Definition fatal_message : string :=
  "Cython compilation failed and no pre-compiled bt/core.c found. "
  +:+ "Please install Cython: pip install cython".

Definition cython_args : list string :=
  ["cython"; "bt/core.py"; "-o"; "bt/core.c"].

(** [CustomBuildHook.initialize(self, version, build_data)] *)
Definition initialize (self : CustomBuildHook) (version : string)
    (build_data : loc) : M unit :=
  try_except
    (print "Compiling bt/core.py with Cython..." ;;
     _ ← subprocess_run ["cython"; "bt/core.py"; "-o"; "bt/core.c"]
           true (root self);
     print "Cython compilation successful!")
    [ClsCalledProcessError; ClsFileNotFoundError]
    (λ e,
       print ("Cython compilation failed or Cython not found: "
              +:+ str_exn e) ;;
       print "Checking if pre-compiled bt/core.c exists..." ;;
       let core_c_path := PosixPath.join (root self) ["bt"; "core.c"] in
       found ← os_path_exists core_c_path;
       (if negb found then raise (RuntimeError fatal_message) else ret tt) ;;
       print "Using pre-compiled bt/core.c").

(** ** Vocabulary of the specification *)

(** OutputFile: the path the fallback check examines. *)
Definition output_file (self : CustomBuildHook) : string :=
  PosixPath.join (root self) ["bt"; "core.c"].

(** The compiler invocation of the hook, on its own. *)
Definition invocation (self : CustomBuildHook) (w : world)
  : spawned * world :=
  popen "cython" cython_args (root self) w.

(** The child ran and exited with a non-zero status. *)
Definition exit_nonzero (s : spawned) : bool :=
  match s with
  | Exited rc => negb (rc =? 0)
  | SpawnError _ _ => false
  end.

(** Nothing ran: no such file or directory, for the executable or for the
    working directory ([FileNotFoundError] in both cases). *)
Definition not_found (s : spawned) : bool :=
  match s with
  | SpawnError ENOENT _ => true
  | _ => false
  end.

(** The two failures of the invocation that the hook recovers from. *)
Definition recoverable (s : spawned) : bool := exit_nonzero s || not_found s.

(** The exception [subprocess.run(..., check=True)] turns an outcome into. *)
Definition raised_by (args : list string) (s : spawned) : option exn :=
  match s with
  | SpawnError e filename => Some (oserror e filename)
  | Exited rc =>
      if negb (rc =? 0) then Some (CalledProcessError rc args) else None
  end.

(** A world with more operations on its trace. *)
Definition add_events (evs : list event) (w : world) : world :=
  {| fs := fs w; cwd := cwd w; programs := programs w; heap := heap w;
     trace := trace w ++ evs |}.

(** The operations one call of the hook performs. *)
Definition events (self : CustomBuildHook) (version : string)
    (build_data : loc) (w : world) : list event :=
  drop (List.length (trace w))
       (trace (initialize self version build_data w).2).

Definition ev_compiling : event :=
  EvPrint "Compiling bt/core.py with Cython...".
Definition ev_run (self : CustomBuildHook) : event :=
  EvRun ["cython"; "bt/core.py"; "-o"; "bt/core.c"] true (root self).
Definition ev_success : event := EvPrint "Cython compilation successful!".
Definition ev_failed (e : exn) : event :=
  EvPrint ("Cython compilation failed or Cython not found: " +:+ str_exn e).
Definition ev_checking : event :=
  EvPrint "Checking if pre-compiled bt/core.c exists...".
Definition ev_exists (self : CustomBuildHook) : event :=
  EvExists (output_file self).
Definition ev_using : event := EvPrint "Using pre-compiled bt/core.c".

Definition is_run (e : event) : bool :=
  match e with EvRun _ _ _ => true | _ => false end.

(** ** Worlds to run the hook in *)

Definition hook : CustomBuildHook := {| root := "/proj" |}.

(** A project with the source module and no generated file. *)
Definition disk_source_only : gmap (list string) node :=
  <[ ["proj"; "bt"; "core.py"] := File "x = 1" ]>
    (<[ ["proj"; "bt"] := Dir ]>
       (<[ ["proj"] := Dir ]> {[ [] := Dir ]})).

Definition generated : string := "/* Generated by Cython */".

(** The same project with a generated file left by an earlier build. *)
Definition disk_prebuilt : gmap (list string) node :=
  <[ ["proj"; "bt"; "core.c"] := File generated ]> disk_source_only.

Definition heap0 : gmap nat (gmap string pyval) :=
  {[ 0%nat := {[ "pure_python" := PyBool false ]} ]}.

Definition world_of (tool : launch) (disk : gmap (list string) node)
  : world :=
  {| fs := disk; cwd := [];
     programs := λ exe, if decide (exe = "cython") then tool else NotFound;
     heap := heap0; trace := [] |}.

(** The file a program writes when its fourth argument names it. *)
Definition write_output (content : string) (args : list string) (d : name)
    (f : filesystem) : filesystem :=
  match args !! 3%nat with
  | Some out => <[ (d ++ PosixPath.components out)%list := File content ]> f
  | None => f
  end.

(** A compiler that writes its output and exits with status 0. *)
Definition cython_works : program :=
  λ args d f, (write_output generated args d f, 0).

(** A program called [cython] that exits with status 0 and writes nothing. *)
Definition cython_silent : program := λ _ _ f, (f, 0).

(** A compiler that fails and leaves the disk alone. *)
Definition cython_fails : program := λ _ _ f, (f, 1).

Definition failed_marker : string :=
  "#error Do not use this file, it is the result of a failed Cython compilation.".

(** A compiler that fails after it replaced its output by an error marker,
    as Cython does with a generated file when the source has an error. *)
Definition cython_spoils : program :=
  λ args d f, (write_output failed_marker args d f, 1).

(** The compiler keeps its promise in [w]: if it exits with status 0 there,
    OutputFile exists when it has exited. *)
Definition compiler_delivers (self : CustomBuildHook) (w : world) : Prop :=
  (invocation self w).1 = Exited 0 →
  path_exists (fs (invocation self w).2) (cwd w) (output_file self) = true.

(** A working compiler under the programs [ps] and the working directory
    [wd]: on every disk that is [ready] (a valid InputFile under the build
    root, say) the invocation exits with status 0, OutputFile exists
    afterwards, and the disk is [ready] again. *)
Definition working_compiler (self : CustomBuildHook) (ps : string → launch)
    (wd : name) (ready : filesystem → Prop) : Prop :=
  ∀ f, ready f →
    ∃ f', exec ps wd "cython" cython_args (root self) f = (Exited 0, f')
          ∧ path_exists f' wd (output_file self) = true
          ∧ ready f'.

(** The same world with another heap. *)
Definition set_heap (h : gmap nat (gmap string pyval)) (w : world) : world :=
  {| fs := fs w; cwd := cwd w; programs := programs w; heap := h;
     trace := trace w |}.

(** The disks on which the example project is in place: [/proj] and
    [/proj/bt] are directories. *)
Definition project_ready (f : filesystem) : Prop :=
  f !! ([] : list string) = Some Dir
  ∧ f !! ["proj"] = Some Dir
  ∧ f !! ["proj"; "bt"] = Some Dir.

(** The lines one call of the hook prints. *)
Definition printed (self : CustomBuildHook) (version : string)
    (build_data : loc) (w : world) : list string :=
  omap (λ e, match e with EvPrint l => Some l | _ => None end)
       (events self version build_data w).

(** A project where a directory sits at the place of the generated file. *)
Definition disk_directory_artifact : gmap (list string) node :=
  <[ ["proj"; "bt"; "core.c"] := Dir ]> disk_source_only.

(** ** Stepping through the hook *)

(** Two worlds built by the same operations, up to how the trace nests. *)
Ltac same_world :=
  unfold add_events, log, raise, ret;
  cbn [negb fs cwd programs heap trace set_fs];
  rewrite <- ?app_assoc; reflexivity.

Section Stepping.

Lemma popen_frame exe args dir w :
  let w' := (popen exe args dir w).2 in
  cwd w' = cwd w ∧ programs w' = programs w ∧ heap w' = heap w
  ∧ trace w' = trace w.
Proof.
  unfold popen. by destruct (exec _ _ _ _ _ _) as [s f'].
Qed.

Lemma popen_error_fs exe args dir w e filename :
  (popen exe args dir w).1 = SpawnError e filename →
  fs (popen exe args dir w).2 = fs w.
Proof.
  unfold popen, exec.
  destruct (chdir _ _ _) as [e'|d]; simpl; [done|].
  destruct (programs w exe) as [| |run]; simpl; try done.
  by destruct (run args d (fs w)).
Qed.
**********
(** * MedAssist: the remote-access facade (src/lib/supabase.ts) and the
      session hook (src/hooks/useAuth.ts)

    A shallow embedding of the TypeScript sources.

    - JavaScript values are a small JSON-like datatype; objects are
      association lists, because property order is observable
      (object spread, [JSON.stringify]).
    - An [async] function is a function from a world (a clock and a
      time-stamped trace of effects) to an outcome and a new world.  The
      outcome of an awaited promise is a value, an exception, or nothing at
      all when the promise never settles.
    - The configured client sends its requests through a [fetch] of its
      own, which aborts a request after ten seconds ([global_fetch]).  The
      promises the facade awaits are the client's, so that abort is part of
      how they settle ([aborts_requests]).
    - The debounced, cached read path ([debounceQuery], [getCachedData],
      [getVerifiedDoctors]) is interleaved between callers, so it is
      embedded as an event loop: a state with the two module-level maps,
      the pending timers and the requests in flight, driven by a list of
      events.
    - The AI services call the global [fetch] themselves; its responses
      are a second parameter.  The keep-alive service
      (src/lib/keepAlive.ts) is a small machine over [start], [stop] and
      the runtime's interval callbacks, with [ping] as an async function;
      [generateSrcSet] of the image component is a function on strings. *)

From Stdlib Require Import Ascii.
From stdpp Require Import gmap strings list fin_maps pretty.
**********
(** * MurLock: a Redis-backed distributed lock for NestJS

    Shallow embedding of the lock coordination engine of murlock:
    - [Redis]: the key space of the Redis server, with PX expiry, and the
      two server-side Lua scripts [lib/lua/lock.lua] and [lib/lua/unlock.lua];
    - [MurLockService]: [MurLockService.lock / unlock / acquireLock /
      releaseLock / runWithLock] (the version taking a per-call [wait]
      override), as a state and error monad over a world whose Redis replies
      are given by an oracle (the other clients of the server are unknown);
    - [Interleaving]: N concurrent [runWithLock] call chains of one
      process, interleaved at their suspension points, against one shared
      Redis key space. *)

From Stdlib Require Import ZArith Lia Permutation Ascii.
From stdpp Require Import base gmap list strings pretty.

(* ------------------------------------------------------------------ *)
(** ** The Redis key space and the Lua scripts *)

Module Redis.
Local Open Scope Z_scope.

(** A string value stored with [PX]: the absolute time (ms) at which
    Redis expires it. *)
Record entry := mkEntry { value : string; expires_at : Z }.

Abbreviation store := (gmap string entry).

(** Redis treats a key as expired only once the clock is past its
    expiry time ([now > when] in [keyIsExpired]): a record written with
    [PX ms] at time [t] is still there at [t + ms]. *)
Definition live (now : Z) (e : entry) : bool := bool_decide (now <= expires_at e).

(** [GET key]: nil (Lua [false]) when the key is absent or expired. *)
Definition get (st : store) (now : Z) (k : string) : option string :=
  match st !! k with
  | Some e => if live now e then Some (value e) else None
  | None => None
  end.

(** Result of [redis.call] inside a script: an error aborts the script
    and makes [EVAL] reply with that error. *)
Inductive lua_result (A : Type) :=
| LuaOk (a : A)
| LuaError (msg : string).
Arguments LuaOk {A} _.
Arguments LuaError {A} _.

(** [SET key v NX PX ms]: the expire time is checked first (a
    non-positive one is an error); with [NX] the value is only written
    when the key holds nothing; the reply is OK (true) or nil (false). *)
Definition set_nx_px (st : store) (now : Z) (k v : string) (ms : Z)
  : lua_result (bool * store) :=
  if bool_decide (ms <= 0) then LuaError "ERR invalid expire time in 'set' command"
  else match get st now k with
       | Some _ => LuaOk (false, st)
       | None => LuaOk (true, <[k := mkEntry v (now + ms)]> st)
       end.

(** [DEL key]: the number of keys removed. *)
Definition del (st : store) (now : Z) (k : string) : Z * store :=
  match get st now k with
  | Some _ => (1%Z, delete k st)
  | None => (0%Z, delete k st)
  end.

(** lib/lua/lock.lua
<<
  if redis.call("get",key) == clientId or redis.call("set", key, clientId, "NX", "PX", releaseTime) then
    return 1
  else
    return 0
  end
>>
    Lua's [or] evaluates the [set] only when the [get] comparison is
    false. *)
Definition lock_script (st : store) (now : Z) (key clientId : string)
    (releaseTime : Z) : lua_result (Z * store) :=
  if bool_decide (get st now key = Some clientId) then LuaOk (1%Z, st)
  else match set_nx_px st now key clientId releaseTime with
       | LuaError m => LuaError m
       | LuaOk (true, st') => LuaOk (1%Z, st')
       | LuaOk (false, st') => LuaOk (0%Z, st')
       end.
**********
INSTRUCTIONS TO FOLLOW.
What is needed is a verbatim copy of every line in the records above from the one containing "(** The same project" down to the one containing "Definition cython_works : program", both included, and nothing more.

EXPECTED ANSWER.
(** The same project with a generated file left by an earlier build. *)
Definition disk_prebuilt : gmap (list string) node :=
  <[ ["proj"; "bt"; "core.c"] := File generated ]> disk_source_only.

Definition heap0 : gmap nat (gmap string pyval) :=
  {[ 0%nat := {[ "pure_python" := PyBool false ]} ]}.

Definition world_of (tool : launch) (disk : gmap (list string) node)
  : world :=
  {| fs := disk; cwd := [];
     programs := λ exe, if decide (exe = "cython") then tool else NotFound;
     heap := heap0; trace := [] |}.

(** The file a program writes when its fourth argument names it. *)
Definition write_output (content : string) (args : list string) (d : name)
    (f : filesystem) : filesystem :=
  match args !! 3%nat with
  | Some out => <[ (d ++ PosixPath.components out)%list := File content ]> f
  | None => f
  end.

(** A compiler that writes its output and exits with status 0. *)
Definition cython_works : program :=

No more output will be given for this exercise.